The assumption 'longer passwords are always better' is true in general and needs qualification in practice. A 30-character random password has approximately 175 bits of entropy from a standard alphanumeric set — substantially more than any site could practically require brute-forcing. But if the site's password field has a maximum length restriction (common in older banking systems), a 30-character password may be silently truncated to 16 characters on save, creating a mismatch between what the vault stores and what the site expects. Match the generator length to the site's known constraints.

A second assumption is that all character sets improve passwords equally. Adding symbols to alphanumeric passwords increases entropy but creates problems on some sites: financial services, legacy corporate systems, and some government sites reject certain special characters in passwords. A password with a $ that gets rejected by the site is less useful than a slightly lower-entropy password that is accepted. Bitwarden and other managers allow excluding problematic characters from the generated set.

A third assumption is that passphrase generators are less secure than character-based generators. This is wrong. A 4-word passphrase from a 7,776-word list has approximately 51 bits of entropy — less than a 20-character random password (119 bits) but more than most human-chosen passwords. A 6-word passphrase has approximately 77 bits — adequate for most accounts. Passphrases are appropriate where memorability is needed (the master password) and where site interfaces accept long strings.

What's actually true

Default settings in most password managers are adequate: 16-20 characters, mixed case, numbers, and symbols. This produces passwords with 95-119 bits of entropy that exceed any practical brute-force threshold. The customisation cases that matter: (1) reduce length if the site has a documented maximum; (2) exclude specific characters if the site rejects them; (3) use passphrase mode for the master password; (4) use digit-only mode for PINs; (5) increase length to 24-30 characters for particularly high-value accounts.

The strength indicator in password managers measures entropy, not character complexity. A generated password like 'k7#mP2xQ' scores identically in entropy to 'XzVnL4@q' despite looking different. Both have the same resistance to brute-force because both were generated with the same method. The visual complexity is irrelevant; the entropy is what matters.

Password rotation using generated passwords: when changing a password, use the generator rather than modifying the existing one. 'Adding a number to the end' or 'changing one character' produces passwords with much lower effective entropy than a fresh generated credential.
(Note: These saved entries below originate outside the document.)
(* ===== verification/Syscall.v ===== *)
(** * System calls: entry and the native table, [syscall.rs]

    Buffers are resolved through the calling process's mappings; the handlers
    of the native table work on the physical memory behind them.  The state is
    the kernel's with the keyboard, the console's output and the write counter.
    The dispatch over both tables is in [Dispatch.v]. *)
From S2P Require Import Prelude Bytes Text PhysMem Pmm Paging Disk Rtc Fat Vfs Shm Socket Elf Process Task Spawn.
From S2P Require Keyboard.

Definition MSR_EFER : Z := 0xC0000080.
Definition MSR_STAR : Z := 0xC0000081.
Definition MSR_LSTAR : Z := 0xC0000082.
Definition MSR_SFMASK : Z := 0xC0000084.
Definition EFER_SCE : Z := Z.shiftl 1 0.
Definition EFER_NXE : Z := Z.shiftl 1 11.
Definition SYS_WRITE : Z := 0.
Definition SYS_READ : Z := 2.
Definition SYS_CLOCK : Z := 3.
Definition SYS_SEND : Z := 4.
Definition SYS_RECV : Z := 5.
Definition SYSCALL_ERROR : Z := U64_MAX.
Definition FD_STDIN : Z := 0.
Definition FD_STDOUT : Z := 1.
Definition FD_STDERR : Z := 2.

Section syscalls.
Context {D : Type} `{BlockDevice D}.

Record sys := MkSys { s_world : world (D := D); s_keyboard : Keyboard.keyboard; WRITE_COUNT : Z; console : list Z }.
Definition set_world (w : world (D := D)) (s : sys) : sys := MkSys w (s_keyboard s) (WRITE_COUNT s) (console s).
Definition on_world {A} (f : ST (world (D := D)) A) : ST sys A := fun s =>
  match f (s_world s) with Ret a w => Ret a (set_world w s) | Panic => Panic end.
Definition asks {A} (f : sys -> A) : ST sys A := fun s => Ret (f s) s.
Definition with_ram (f : mem -> mem) (w : world (D := D)) : world (D := D) :=
  set_machine (mk_machine (f (ram (w_machine w))) (frames (w_machine w))) w.
(** [slice::from_raw_parts(phys, len)] and writing through such a slice *)
Definition peek (phys len : Z) : ST sys (list Z) :=
  asks (fun s => mem_read (ram (w_machine (s_world s))) phys (Z.to_nat len)).
Definition poke (phys : Z) (bytes : list Z) : ST sys unit :=
  on_world (modify (with_ram (fun m => mem_write m phys bytes))).
(** One [print] per byte *)
Definition print_bytes (bytes : list Z) : ST sys unit :=
  modify (fun s => MkSys (s_world s) (s_keyboard s) (WRITE_COUNT s) (console s ++ bytes)).
Definition count_written (n : Z) : ST sys unit :=
  modify (fun s => MkSys (s_world s) (s_keyboard s) (u64 (WRITE_COUNT s + n)) (console s)).

Definition resolve_user_buffer (ptr len : Z) : ST sys (option Z) := fun s =>
  let w := sched_of (s_world s) in
  if current_is_process w then on_world (resolve_syscall_ptr (current_pid w) ptr len) s
  else Ret (if is_identity_mapped ptr len then Some ptr else None) s.

Definition sys_write (fd ptr len : Z) : ST sys Z :=
  if negb (fd =? FD_STDOUT) && negb (fd =? FD_STDERR) then mret SYSCALL_ERROR else
  r ← resolve_user_buffer ptr len;
  match r with
  | None => mret SYSCALL_ERROR
  | Some phys =>
      bytes ← peek phys len;
      print_bytes bytes;;
      count_written (Z.of_nat (length bytes));;
      mret (Z.of_nat (length bytes))
  end.

(** The bytes the loop of [read] stores: characters until the queue is empty
    or [n] are stored; the queue never holds [fuel] events. *)
Fixpoint drain (fuel n : nat) (k : Keyboard.keyboard) : outcome Keyboard.keyboard (list Z) :=
  match n with
  | O => Ret [] k
  | S n' =>
      match fuel with
      | O => Panic
      | S fuel =>
          match Keyboard.next_event k with
          | Ret (Some (Keyboard.Char c)) k =>
              match drain fuel n' k with Ret cs k => Ret (u8 c :: cs) k | Panic => Panic end
          | Ret (Some _) k => drain fuel n k
          | Ret None k => Ret [] k
          | Panic => Panic
          end
      end
  end.
Definition DRAIN_FUEL : nat := Keyboard.BUFFER_CAPACITY + 1.
Definition read_keyboard (phys len : Z) : ST sys Z := fun s =>
  match drain DRAIN_FUEL (Z.to_nat len) (s_keyboard s) with
  | Ret cs k => (poke phys cs;; mret (Z.of_nat (length cs))) (MkSys (s_world s) k (WRITE_COUNT s) (console s))
  | Panic => Panic
  end.
Definition sys_read (fd ptr len : Z) : ST sys Z :=
  if negb (fd =? FD_STDIN) then mret SYSCALL_ERROR else
  r ← resolve_user_buffer ptr len;
  match r with None => mret SYSCALL_ERROR | Some phys => read_keyboard phys len end.

Definition sys_send (dest_pid ptr len : Z) : ST sys Z :=
  r ← resolve_user_buffer ptr len;
  match r with
  | None => mret SYSCALL_ERROR
  | Some phys =>
      bytes ← peek phys len;
      ok ← on_world (on_sched (deliver_message (Z.to_nat dest_pid) bytes));
      mret (if ok : bool then 0 else SYSCALL_ERROR)
  end.

Definition sys_recv (ptr maxlen : Z) : ST sys Z :=
  r ← resolve_user_buffer ptr maxlen;
  match r with
  | None => mret SYSCALL_ERROR
  | Some phys =>
      message ← on_world (on_sched take_current_message);
      match message with
      | None => mret 0
      | Some bytes =>
          let n := Nat.min (length bytes) (Z.to_nat maxlen) in
          poke phys (take n bytes);;
          mret (Z.of_nat n)
      end
  end.

(** The [match] of [syscall_dispatch]. *)
Definition native_dispatch (num arg1 arg2 arg3 : Z) : ST sys Z :=
  if num =? SYS_WRITE then sys_write arg1 arg2 arg3
  else if num =? SYS_READ then sys_read arg1 arg2 arg3
  else if num =? SYS_CLOCK then asks (fun s => w_ticks (s_world s))
  else if num =? SYS_SEND then sys_send arg1 arg2 arg3
  else if num =? SYS_RECV then sys_recv arg1 arg2
  else mret SYSCALL_ERROR.
End syscalls.
Arguments sys D : clear implicits.
(** ** The handlers *)
Lemma on_sched_message (w : world (D := D)) j bytes :
  on_sched (deliver_message j bytes) w =
  match w_tasks w !! j with
  | Some t' =>
      match process t' with
      | Some p' =>
          if is_exited p' then Ret false w
          else Ret true (MkWorld (w_machine w) (<[j := set_process (Some (Process.set_inbox (Some bytes) p')) t']> (w_tasks w)) (w_current w)
                 (w_ticks w) (w_cpu w) (w_volume w) (w_endpoints w) (w_listeners w) (w_objects w))
      | None => Ret false w
      end
  | None => Ret false w
  end.
Proof.
  destruct w as [[] ts c ? ? ? ? ? ?]. unfold on_sched, deliver_message, process_of. cbn [sched_of TASKS w_tasks].
  destruct (ts !! j) as [t'|] eqn:Ej; cbn; [|done]. destruct (process t') as [p'|]; [|done]. destruct (is_exited p'); [done|].
  unfold alter_task, mbind, st_bind. cbn. by rewrite Ej.
Qed.
Lemma take_message_run (w : world (D := D)) t p : w_tasks w !! w_current w = Some t -> process t = Some p ->
  on_sched take_current_message w = Ret (p_inbox p)
    (MkWorld (w_machine w) (<[w_current w := set_process (Some (Process.set_inbox None p)) t]> (w_tasks w)) (w_current w)
       (w_ticks w) (w_cpu w) (w_volume w) (w_endpoints w) (w_listeners w) (w_objects w)).
Proof.
  intros Ht Hp. destruct w as [[] ts c ? ? ? ? ? ?]. cbn in Ht.
  unfold on_sched, take_current_message, with_current_process, current, task_at, alter_task, mbind, st_bind, unwrap. cbn.
  rewrite Ht; cbn. rewrite Hp; cbn. rewrite Ht. cbn. by destruct (p_inbox p).
Qed.
(* ===== verification/Fb.v ===== *)
(** * The frame buffer, [fb.rs]

    The desktop is drawn at a virtual resolution into a back buffer and pushed
    to the video memory, scaled when the resolutions differ.  Video memory is
    ordinary memory at the address the boot loader reported. *)
From stdpp Require Import list_numbers.
From S2P Require Import Prelude Bytes PhysMem Multiboot Pmm Paging Font Gfx Draw PixelBuffer Scale.

Definition SUPPORTED_RESOLUTIONS : list (Z * Z) :=
  [(1920, 1080); (1600, 900); (1366, 768); (1280, 720); (1024, 576); (800, 600)].

Record State := mk_state {
  addr : Z; pitch : Z; pwidth : Z; pheight : Z;
  vwidth : Z; vheight : Z; vback_buffer : list Z;
  back_buffer : list Z; scale_scratch : list Z }.

#[refine] Global Instance state_buffer : PixelBuffer State := {
  buf_width := vwidth; buf_height := vheight; buf := vback_buffer;
  set_buf b s := mk_state (addr s) (pitch s) (pwidth s) (pheight s) (vwidth s) (vheight s) b
                   (back_buffer s) (scale_scratch s) }.
Proof. all: try done. by intros []. Defined.
(** [impl Surface for State] *)
Global Instance state_surface : Surface State := buffer_surface.

(** The module's statics, and the memory the display shows. *)
Record fb := mk_fb {
  state : option State; graphics_mode : bool;
  FB_ADDR : Z; FB_PITCH : Z; FB_WIDTH : Z; FB_HEIGHT : Z; video : mem }.
Definition set_state (s : option State) (d : fb) : fb :=
  mk_fb s (graphics_mode d) (FB_ADDR d) (FB_PITCH d) (FB_WIDTH d) (FB_HEIGHT d) (video d).
Definition set_video (m : mem) (d : fb) : fb :=
  mk_fb (state d) (graphics_mode d) (FB_ADDR d) (FB_PITCH d) (FB_WIDTH d) (FB_HEIGHT d) m.

Definition init (info : MultibootInfo) : ST fb bool := fun d =>
  match framebuffer (video d) info with
  | Some f =>
      if negb (fb_bpp f =? 32) then Ret false d
      else if negb (is_identity_mapped (fb_addr f) (fb_pitch f * fb_height f)) then Ret false d
      else
        let blank := replicate (Z.to_nat (u32 (fb_width f * fb_height f))) 0 in
        Ret true (mk_fb
          (Some (mk_state (fb_addr f) (fb_pitch f) (fb_width f) (fb_height f) (fb_width f) (fb_height f)
                   blank blank (replicate (Z.to_nat (fb_width f * 2)) 0)))
          true (fb_addr f) (fb_pitch f) (fb_width f) (fb_height f) (video d))
  | None => Ret false d
  end.

Definition is_graphics_mode (d : fb) : bool := graphics_mode d.
Definition dimensions (d : fb) : Z * Z := (FB_WIDTH d, FB_HEIGHT d).
Definition virtual_dimensions (d : fb) : Z * Z :=
  match state d with Some s => (vwidth s, vheight s) | None => dimensions d end.

Definition set_virtual_resolution (w h : Z) : ST fb bool := fun d =>
  match state d with
  | None => Ret false d
  | Some s =>
      if (w =? 0) || (h =? 0) || (pwidth s <? w) || (pheight s <? h) then Ret false d
      else Ret true (set_state (Some (mk_state (addr s) (pitch s) (pwidth s) (pheight s) w h
                       (replicate (Z.to_nat (u32 (w * h))) 0) (back_buffer s) (scale_scratch s))) d)
  end.

Definition with_surface (f : ST State unit) : ST fb unit := fun d =>
  match state d with
  | None => Ret tt d
  | Some s => match f s with Ret _ s' => Ret tt (set_state (Some s') d) | Panic => Panic end
  end.

Definition get_pixel (x y : Z) : ST fb (option Z) := fun d =>
  match state d with
  | None => Ret None d
  | Some s =>
      if (pwidth s <=? x) || (pheight s <=? y) then Ret None d
      else match back_buffer s !! Z.to_nat (u32 (y * pwidth s + x)) with
           | Some p => Ret (Some p) d
           | None => Panic
           end
  end.

(** ** Saving and restoring a region *)
(** Row [yy] of the region, at [x, x_end) of the back buffer. *)
Definition region_row (s : State) (x x_end sy : Z) : option (list Z) :=
  get_range (vback_buffer s) (u32 (sy * vwidth s + x)) (u32 (sy * vwidth s + x_end)).

Fixpoint snapshot_rows (s : State) (x y x_end w : Z) (rows : list Z) (out : list Z) : option (list Z) :=
  match rows with
  | [] => Some out
  | yy :: rows =>
      let sy := u32 (y + yy) in
      if vheight s <=? sy then Some out
      else
        src ← region_row s x x_end sy;
        out ← splice out (Z.to_nat (yy * w)) src;
        snapshot_rows s x y x_end w rows out
  end.
Definition snapshot_region (x y w h : Z) : ST fb (list Z) := fun d =>
  let out := replicate (Z.to_nat (u32 (w * h))) 0 in
  match state d with
  | None => Ret out d
  | Some s =>
      if (w =? 0) || (h =? 0) then Ret out d
      else
        let x := Z.min x (vwidth s) in
        let y := Z.min y (vheight s) in
        let x_end := Z.min (u32 (x + w)) (vwidth s) in
        match snapshot_rows s x y x_end w (range 0 h) out with
        | Some out => Ret out d
        | None => Panic
        end
  end.

Fixpoint restore_rows (x y x_end w : Z) (pixels : list Z) (rows : list Z) (s : State) : option State :=
  match rows with
  | [] => Some s
  | yy :: rows =>
      let sy := u32 (y + yy) in
      if vheight s <=? sy then Some s
      else
        old ← region_row s x x_end sy;
        src ← get_range pixels (yy * w) (yy * w + (x_end - x));
        b ← splice (vback_buffer s) (Z.to_nat (u32 (sy * vwidth s + x))) src;
        restore_rows x y x_end w pixels rows (set_buf b s)
  end.
Definition restore_region (x y w h : Z) (pixels : list Z) : ST fb unit := fun d =>
  match state d with
  | None => Ret tt d
  | Some s =>
      if (w =? 0) || (h =? 0) then Ret tt d
      else
        let x := Z.min x (vwidth s) in
        let y := Z.min y (vheight s) in
        let x_end := Z.min (u32 (x + w)) (vwidth s) in
        match restore_rows x y x_end w pixels (range 0 h) s with
        | Some s' => Ret tt (set_state (Some s') d)
        | None => Panic
        end
  end.

(** ** Showing *)
(** Pixels as the display's memory holds them. *)
Definition video_bytes (pixels : list Z) : list Z := pixel_bytes pixels.
(** Copying columns [x, x_end) of the rows to the screen; [ix] is the width of
    the index arithmetic, [usize] in [present] and [u32] in [present_region]. *)
Fixpoint push_rows (ix : Z -> Z) (s : State) (x x_end : Z) (rows : list Z) (m : mem) : option mem :=
  match rows with
  | [] => Some m
  | y :: rows =>
      src_row ← get_range (back_buffer s) (ix (y * pwidth s + x)) (ix (y * pwidth s + x_end));
      push_rows ix s x x_end rows (mem_write m (u64 (addr s + y * pitch s + 4 * x)) (video_bytes src_row))
  end.
Definition set_back (b scratch : list Z) (s : State) : State :=
  mk_state (addr s) (pitch s) (pwidth s) (pheight s) (vwidth s) (vheight s) (vback_buffer s) b scratch.
(** The back buffer at the physical resolution. *)
Definition compose (s : State) : option State :=
  if negb (vwidth s =? pwidth s) || negb (vheight s =? pheight s) then
    let scratch := if Z.of_nat (length (scale_scratch s)) <? pwidth s * 2
                   then replicate (Z.to_nat (pwidth s * 2)) 0 else scale_scratch s in
    '(back, scratch) ← scale_into_scratch (vback_buffer s) (vwidth s) (vheight s) (back_buffer s)
                         (pwidth s) (pheight s) scratch;
    Some (set_back back scratch s)
  else if decide (length (back_buffer s) = length (vback_buffer s))
  then Some (set_back (vback_buffer s) (scale_scratch s) s)
  else None.
Definition present : ST fb unit := fun d =>
  match state d with
  | None => Ret tt d
  | Some s =>
      match (s ← compose s; m ← push_rows u64 s 0 (pwidth s) (range 0 (pheight s)) (video d); Some (s, m)) with
      | Some (s, m) => Ret tt (set_video m (set_state (Some s) d))
      | None => Panic
      end
  end.

Fixpoint mirror_rows (x x_end : Z) (rows : list Z) (s : State) : option State :=
  match rows with
  | [] => Some s
  | yy :: rows =>
      src ← region_row s x x_end yy;
      old ← get_range (back_buffer s) (u32 (yy * pwidth s + x)) (u32 (yy * pwidth s + x_end));
      b ← splice (back_buffer s) (Z.to_nat (u32 (yy * pwidth s + x))) src;
      mirror_rows x x_end rows (set_back b (scale_scratch s) s)
  end.
Definition present_region (x y w h : Z) : ST fb unit := fun d =>
  match state d with
  | None => Ret tt d
  | Some s =>
      if negb (vwidth s =? pwidth s) || negb (vheight s =? pheight s) then present d
      else if (w =? 0) || (h =? 0) then Ret tt d
      else
        let x := Z.min x (pwidth s) in
        let y := Z.min y (pheight s) in
        let x_end := Z.min (u32 (x + w)) (pwidth s) in
        let y_end := Z.min (u32 (y + h)) (pheight s) in
        if (x_end <=? x) || (y_end <=? y) then Ret tt d
        else
          match (s ← mirror_rows x x_end (range y y_end) s;
                 m ← push_rows u32 s x x_end (range y y_end) (video d); Some (s, m)) with
          | Some (s, m) => Ret tt (set_video m (set_state (Some s) d))
          | None => Panic
          end
  end.

(** ** The panic path *)
Definition emergency_put_pixel (x y color : Z) : ST fb unit := fun d =>
  if FB_ADDR d =? 0 then Ret tt d
  else if (FB_WIDTH d <=? x) || (FB_HEIGHT d <=? y) then Ret tt d
  else Ret tt (set_video (write_u32 (video d) (u64 (FB_ADDR d + y * FB_PITCH d + 4 * x)) color) d).
Definition emergency_fill (color : Z) : ST fb unit :=
  d ← get_st;
  for_in (range 0 (FB_HEIGHT d)) (fun y =>
    for_in (range 0 (FB_WIDTH d)) (fun x => emergency_put_pixel x y color)).
Fixpoint emergency_draw_string (x y : Z) (s : list Z) (fg : Z) : ST fb unit :=
  match s with
  | [] => mret tt
  | byte :: s =>
      for_in (zip (range 0 8) (glyph byte)) (fun '(row, bits) =>
        for_in (range 0 GLYPH_WIDTH) (fun col =>
          if is_set bits (Z.shiftl 1 col)
          then emergency_put_pixel (u32 (x + col)) (u32 (y + row)) fg else mret tt));;
      emergency_draw_string (u32 (x + GLYPH_WIDTH)) y s fg
  end.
The manager stores the password regardless of how complex it is; the marginal effort of using the generator rather than modifying manually is zero.

Where this leads

If you want to understand why generated passwords are more secure than complex human-chosen ones — the password strength guide covers entropy, the actual measure of brute-force resistance.

Password strength — what entropy actually measures

If you want a passphrase generator specifically for the master password — Bitwarden's generator has a passphrase mode with configurable word count and separator. The recommended settings for a master password are 5-6 words with a number or symbol separator.

Master password best practices — passphrase configuration

Limits of this guide

Password generators produce secure random credentials. They do not help with sites that impose unhelpful restrictions — maximum lengths, character exclusions, or minimum complexity requirements that prevent using genuinely random passwords. These restrictions are common in older financial and government systems and require working within the site's constraints.